IT'S NOT that easy to fit a description of a historical law library into the Rightmove boxes but Manchester agent's Philip James do their best:

Built Circa. 1885; Venetian Gothic Style; Four Floors; Original Features ;Stain Glass Ceiling to the First Floor; Separate Basement Area; City Centre Financial District Location; Close to Local Bars/Restaurants.

"The library survives solely off membership subscriptions and those subscriptions have fallen in the last few years which means we have had to sell this building in order to preserve the library institution."

All factually correct, it is also one of the few buildings built in this period that still retain their original use (see Jonathan Schofield's historical context below).

Perhaps not for much longer. The building on Kennedy Street just off Albert Square was sold and contracts exchanged earlier this year but the private buyer now wants to sell on the contract and is looking for just shy of £1m.

Law Library, Kennedy StreetManchester Law Library, Kennedy Street

Hartas's Law LibraryHartas's Law Library

It’s a gem, a magnificent Manchester masterpiece. A piece of the city's history most of us don't even know is there.

It’s still being used by bookish lawyers doing research in the reading room and there’s a suite of serviced offices on the top floor.

The cellar is apparently stuffed full of thousands of dusty books that haven't made it onto the limited shelving.

Still, there’s not much money to be had in libraries and the likelihood is that the Manchester Law Library will be converted into offices or a spa hotel or maybe even serviced apartments. The indignity.
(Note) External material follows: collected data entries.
(** The edits of a wan section. *)
Definition wan_set_edits (wan : gmap string string) : list Edit :=
  match wan !! "proto" with Some v => [SetWan "proto" v] | None => [] end
  ++ map (λ k, SetWan k (value_of wan k)) (filter (λ k, k ≠ "proto") (sortedKeys wan)).
Definition wan_deletes (prevKeys : list string) (wan : gmap string string) : list Edit :=
  map DeleteWan (filter (λ k, wan !! k = None) prevKeys).
Lemma renderNetworkCommands_edits prevKeys wan :
  renderNetworkCommands prevKeys wan = (map argv (wan_deletes prevKeys wan), map argv (wan_set_edits wan)).
Proof.
  unfold renderNetworkCommands, wan_deletes, wan_set_edits. rewrite !map_app, !map_map.
  by destruct (wan !! "proto").
Qed.

Lemma stages_set_wan wan ks l l' : stages (map (λ k, SetWan k (value_of wan k)) ks) l l' →
  l' = on_named "wan" (λ s, mkSec (s_name s) (s_type s) (foldl (λ o k, <[k := OStr (value_of wan k)]> o) (s_opts s) ks)) l.
Proof.
  revert l. induction ks as [|k ks IH]; intros l; inversion 1 as [|e es ? l1 ? Heff Hs]; subst.
  - symmetry. apply list_eq_Forall2. induction l' as [|s l' IHl]; constructor; [|by apply IHl; constructor].
    by destruct (String.eqb (s_name s) "wan"), s.
  - cbn [effect] in Heff. subst. apply IH in Hs as ->. unfold on_named. rewrite map_map. apply map_ext. intros s.
    destruct (String.eqb (s_name s) "wan") eqn:E; [|by rewrite E]. by cbn; rewrite E.
Qed.
Lemma wan_sets_keys (wan : gmap string string) : ∃ ks,
  wan_set_edits wan = map (λ k, SetWan k (value_of wan k)) ks ∧ ∀ k, k ∈ ks ↔ is_Some (wan !! k).
Proof.
  unfold wan_set_edits. destruct (wan !! "proto") as [v|] eqn:Ep.
  - exists ("proto" :: filter (λ k, k ≠ "proto") (sortedKeys wan)). split; [unfold value_of at 2; cbn; by rewrite Ep|].
    intros k. rewrite elem_of_cons, list_elem_of_filter, sortedKeys_elem. destruct (decide (k = "proto")) as [->|]; [|tauto].
    rewrite Ep. split; eauto.
  - exists (filter (λ k, k ≠ "proto") (sortedKeys wan)). split; [done|].
    intros k. rewrite list_elem_of_filter, sortedKeys_elem. split; [tauto|]. intros Hk. split; [|done]. intros ->. by destruct Hk; congruence.
Qed.
Lemma stages_wan_sets wan l l' : stages (wan_set_edits wan) l l' →
  wan_rel (λ k o o', o' = match wan !! k with Some v => Some (OStr v) | None => o end) l l'.
Proof.
  destruct (wan_sets_keys wan) as (ks & -> & Hks). intros ->%stages_set_wan. apply on_named_rel; [done|].
  intros s k. cbn. rewrite set_keys_all. unfold value_of. destruct (decide (k ∈ ks)) as [[v Hv]%Hks|H]; [by rewrite Hv|].
  destruct (wan !! k) eqn:E; [|done]. destruct H. apply Hks. eauto.
Qed.

(** ** The dnsmasq section *)
Definition dnsmasq_keys : list string := ["server"; "rebind_domain"].
(** Other options and other sections are as they were, and so is every entry of
    the two lists that is not in [D]. *)
Definition foreign (D : list (string * string)) (s s' : Section) : Prop :=
  same_section s s' ∧ (s_type s ≠ "dnsmasq" → s' = s) ∧
  ∀ k, (k ∉ dnsmasq_keys → s_opts s' !! k = s_opts s !! k) ∧
       ∀ x, x ∈ items (s_opts s !! k) → (k, x) ∉ D → x ∈ items (s_opts s' !! k).
Definition dhcp_rel (D : list (string * string)) : list Section → list Section → Prop := Forall2 (foreign D).

Lemma foreign_refl D s : foreign D s s.
Proof. by repeat split. Qed.
Lemma foreign_trans D s1 s2 s3 : foreign D s1 s2 → foreign D s2 s3 → foreign D s1 s3.
Proof.
  intros ([Hn Ht] & Hne & Hk) ([Hn' Ht'] & Hne' & Hk'). split; [split; congruence|]. split.
  - intros Hty. rewrite <- (Hne Hty). apply Hne'. congruence.
  - intros k. destruct (Hk k) as [H1 H2], (Hk' k) as [H1' H2']. split; [|eauto]. intros H. rewrite H1', H1 by done. done.
Qed.
Lemma dhcp_rel_refl D l : dhcp_rel D l l.
Proof. induction l; constructor; [apply foreign_refl|done]. Qed.
Lemma dhcp_rel_trans D l1 l2 l3 : dhcp_rel D l1 l2 → dhcp_rel D l2 l3 → dhcp_rel D l1 l3.
Proof.
  intros H. revert l3. induction H as [|s1 s2 l1 l2 Hs _ IH]; intros l3; inversion 1; subst; constructor; [by eapply foreign_trans|by apply IH].
Qed.
Lemma dnsmasq_opt_rel D k f l : k ∈ dnsmasq_keys → (∀ its x, x ∈ its → (k, x) ∉ D → x ∈ f its) →
  dhcp_rel D l (dnsmasq_opt k f l).
Proof.
  intros Hk Hf. unfold dnsmasq_opt. induction l as [|s l IH]; cbn [first_map]; [constructor|].
  destruct (of_type "dnsmasq" s) eqn:E; [|constructor; [apply foreign_refl|done]].
  constructor; [|apply dhcp_rel_refl].
  split; [done|]. split; [intros Hne; unfold of_type in E; by apply String.eqb_eq in E|].
  intros k'. cbn. split; [intros Hk'; rewrite lookup_insert_ne by (by intros <-); done|].
  intros x Hx HD. destruct (decide (k' = k)) as [->|Hne]; [rewrite lookup_insert_eq; cbn; by apply Hf|].
  by rewrite lookup_insert_ne.
Qed.
Definition first_dnsmasq (l : list Section) : option Section := head (filter (λ s, of_type "dnsmasq" s = true) l).
Lemma first_dnsmasq_opt k f l :
  first_dnsmasq (dnsmasq_opt k f l) = (λ s, set_opt k (OList (f (items (s_opts s !! k)))) s) <$> first_dnsmasq l.
Proof.
  unfold dnsmasq_opt, first_dnsmasq. induction l as [|s l IH]; [done|]. cbn [first_map].
  destruct (of_type "dnsmasq" s) eqn:E; cbn [app].
  - rewrite !filter_cons, !decide_True by done. done.
  - rewrite !filter_cons, !decide_False by congruence. exact IH.
Qed.

Definition drop_edits (entry : string) : list Edit :=
  if String.eqb entry EmptyString then [] else
  DhcpDel "server" entry ::
  (if String.eqb (dnsForwardZone entry) EmptyString then [] else [DhcpDel "rebind_domain" (dnsForwardZone entry)]).
Definition server_edits (entry : string) : list Edit := if String.eqb entry EmptyString then [] else [DhcpAdd "server" entry].
Definition rebind_edits (entry : string) : list Edit :=
  if String.eqb entry EmptyString || String.eqb (dnsForwardZone entry) EmptyString then []
  else [DhcpAdd "rebind_domain" (dnsForwardZone entry)].
Lemma drop_forward_edits entry : drop_forward entry = map argv (drop_edits entry).
Proof. unfold drop_forward, drop_edits. destruct (String.eqb entry EmptyString); [done|]. by destruct (String.eqb (dnsForwardZone entry) EmptyString). Qed.
Lemma add_server_edits entry : add_server entry = map argv (server_edits entry).
Proof. unfold add_server, server_edits. by destruct (String.eqb entry EmptyString). Qed.
Lemma add_rebind_edits entry : add_rebind entry = map argv (rebind_edits entry).
Proof. unfold add_rebind, rebind_edits. by destruct (String.eqb entry EmptyString || _). Qed.
(** What Rasputin's own entries are. *)
Definition own_entries (entry : string) : list (string * string) := [("server", entry); ("rebind_domain", dnsForwardZone entry)].

Lemma edit_rel D e l l' : effect e l l' → config_of e = "dhcp" →
  match e with DhcpAdd k _ => k ∈ dnsmasq_keys | DhcpDel k v => k ∈ dnsmasq_keys ∧ (k, v) ∈ D | _ => False end →
  dhcp_rel D l l'.
Proof.
  destruct e; try done; cbn.
  - intros -> _ Hk. apply dnsmasq_opt_rel; [done|]. intros its x Hx _. apply elem_of_app. by left.
  - intros -> _ [Hk HD]. apply dnsmasq_opt_rel; [done|]. intros its x Hx Hn. apply list_elem_of_filter. split; [|done]. by intros ->.
Qed.

(** ** Programs on the box *)
Section Apply.
Context {B : Type} {UB : Uci B} {UL : UciLaws B} {UE : UciEnv}.

Definition holds (K : B → Prop) (m : option managedManifest) (a : Agent B) : Prop := K (a_box a) ∧ a_manifest a = m.
Lemma holds_impl (K K' : B → Prop) m a : (∀ b, K b → K' b) → holds K m a → holds K' m a.
Proof. intros H [HK Hm]. split; auto. Qed.

Lemma untouched_trans c (b1 b2 b3 : B) : untouched c b1 b2 → untouched c b2 b3 → untouched c b1 b3.
Proof. intros [H1 H2] [H3 H4]. split; congruence. Qed.
Lemma only_refl cfg (b : B) : only cfg b b.
Proof. by intros c _. Qed.
Lemma only_trans cfg (b1 b2 b3 : B) : only cfg b1 b2 → only cfg b2 b3 → only cfg b1 b3.
Proof. intros H1 H2 c Hc. eapply untouched_trans; [by apply H1|by apply H2]. Qed.

(** Everything committed is as in [b0], and only [cfg] is being staged. *)
Definition still (cfg : string) (b0 b : B) : Prop := only cfg b0 b ∧ u_committed cfg b = u_committed cfg b0.
Definition mid (cfg : string) (b0 : B) (l : list Section) (b : B) : Prop := still cfg b0 b ∧ u_staged cfg b = l.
However, it appears that the Manchester Law Library as an institution will continue, just somewhere else. A spokesperson for the library told Confidential:

"The library survives solely off membership subscriptions and those subscriptions have fallen in the last few years which means we have had to sell this building in order to preserve the library institution. The library service itself will very much be continuing, just elsewhere.
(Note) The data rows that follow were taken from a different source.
(** With a database that answers, the gate opens exactly when the schedule is
    on, nothing is in flight, and every success is at least a cadence old. *)
Lemma due_exact rows st b now sched : runs_ok rows → GetBackupSchedule None st b = Ok sched →
  (∀ r f, r ∈ rows → br_FinishedAt r = Some f → in_int64 (now - f)) →
  fst (DueFunc None None None rows st b now) = true ↔
    bs_Enabled sched = true ∧ ∀ r, r ∈ rows →
      br_Status r = RunFailed ∨
      br_Status r = RunSucceeded ∧ ∃ f, br_FinishedAt r = Some f ∧ Interval sched ≤ now - f.
Proof.
  intros [_ Hok] Hg Hb. rewrite Forall_forall in Hok. unfold DueFunc. rewrite Hg. destruct (bs_Enabled sched); cbn [negb]; [|naive_solver].
  unfold ListRunning, LastSuccess. cbn.
  destruct (merge_sort run_started_desc (filter _ rows)) as [|x l] eqn:El; cbn [fst].
  2: { split; [done|]. intros [_ Hall]. assert (x ∈ x :: l) as Hx by left. rewrite <- El, merge_sort_Permutation in Hx.
       apply list_elem_of_filter in Hx as [Hx Hin]. destruct (Hall x Hin) as [?|[? _]]; congruence. }
  rewrite merge_sort_nil_iff in El.
  assert (∀ r, r ∈ rows → br_Status r ≠ RunRunning) as Hnr.
  { intros r Hr E. assert (r ∈ filter (λ r, br_Status r = RunRunning) rows) as H by (by apply list_elem_of_filter). rewrite El in H. by apply elem_of_nil in H. }
  destruct (head (merge_sort run_finished_desc (filter (λ r, br_Status r = RunSucceeded) rows))) as [x|] eqn:Eh.
  - destruct (newest_first _ _ _ Eh) as [Hx Hmax]. apply list_elem_of_filter in Hx as [Hx Hin].
    cbn [mbind option_bind]. destruct (br_FinishedAt x) as [f|] eqn:Ef.
    2: { exfalso. assert (br_Status x = RunRunning) by (by apply Hok). congruence. }
    replace (time_Sub now f) with (now - f) by (specialize (Hb x f Hin Ef); unfold time_Sub, in_int64 in *; lia).
    destruct (Z.ltb_spec (now - f) (Interval sched)) as [Hl|Hl]; cbn [fst].
    + split; [done|]. intros [_ Hall]. destruct (Hall x Hin) as [?|(_ & f' & E & ?)]; [congruence|]. assert (f' = f) by congruence. lia.
    + split; [|done]. intros _. split; [done|]. intros r Hr. destruct (br_Status r) eqn:Es; [by apply Hnr in Hr|right|by left].
      assert (run_finished_desc x r) as Hd by (apply Hmax; by apply list_elem_of_filter).
      destruct (br_FinishedAt r) as [f'|] eqn:Ef'.
      * split; [done|]. exists f'. split; [done|]. unfold run_finished_desc in Hd. rewrite Ef, Ef' in Hd. lia.
      * assert (br_Status r = RunRunning) by (by apply Hok). congruence.
  - cbn. split; [|done]. intros _. split; [done|]. intros r Hr. destruct (br_Status r) eqn:Es; [by apply Hnr in Hr| |by left].
    exfalso. destruct (merge_sort run_finished_desc _) as [|y l] eqn:El' in Eh; [|done]. rewrite merge_sort_nil_iff in El'.
    assert (r ∈ filter (λ r, br_Status r = RunSucceeded) rows) as H by (by apply list_elem_of_filter). rewrite El' in H. by apply elem_of_nil in H.
Qed.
"We have tried every initiative possible to try over the years to boost membership and income. The decision to sell wasn't one that was taken lightly by any means."

See the property on Rightmove here.

manchester-law-library.co.uk

Hartas’s Law Library

Look at most 19th century buildings in central Manchester and they don’t retain their original use. All the warehouses and industrial buildings, the Ancoats mills for example, have been reinvented as apartments, offices or hotels.

These old structures have shown remarkable resilience though. Did the architects who designed them know of this quality? Did Clegg and Knowles who designed the textile warehouse 101 Princess Street from 1869 say: “Yeah, you can use this as a warehouse for a hundred or so years and then it’s a flexible space so it’ll be perfect after that as one of the biggest gay nightclubs on one side, Cruz 101, and one of the biggest Goth nightclubs on the other, Satan’s Hollow.”

Thomas Hartas’s Law Library is one of the very best Victorian buildings in Manchester. In terms of fitting in with the scale of the streetscape in Kennedy Street, yet managing to be as florid and ornate in its Venetian Gothic styling as a fancy jewel box, it's a star. In its category of size it's perhaps the best little Victorian building in the city centre, along with Mynshull’s House on Cateaton Street, between Harvey Nichols and the Cathedral.

Law Library entranceLaw Library entrance

It's sad that Hartas’s building might lose its original function, although in the age of the iPad, and with its narrow subject range of law tomes, it’s perhaps inevitable. While we have Chetham’s, Central, John Rylands and the Portico libraries, Manchester can still count itself lucky in the range of its collections and the beauty of the buildings which contain them.

But there’s a something odd about Thomas Hartas’s building as well. The Law Library is the oddness. 

This superbly delivered building is Hartas's only monument, he’s not mentioned with regard to any other building, he doesn’t appear in the records at all, he's Mr Nowhere Man. That this is a one-off given the talent on display is peculiar. Maybe he got fed up with designing after this one building. Maybe all the architectural records have got the name wrong. Still if it was Mr Thomas Hartas who gave us the Law Library then he picked a damn fine way to start and a damn fine way to end.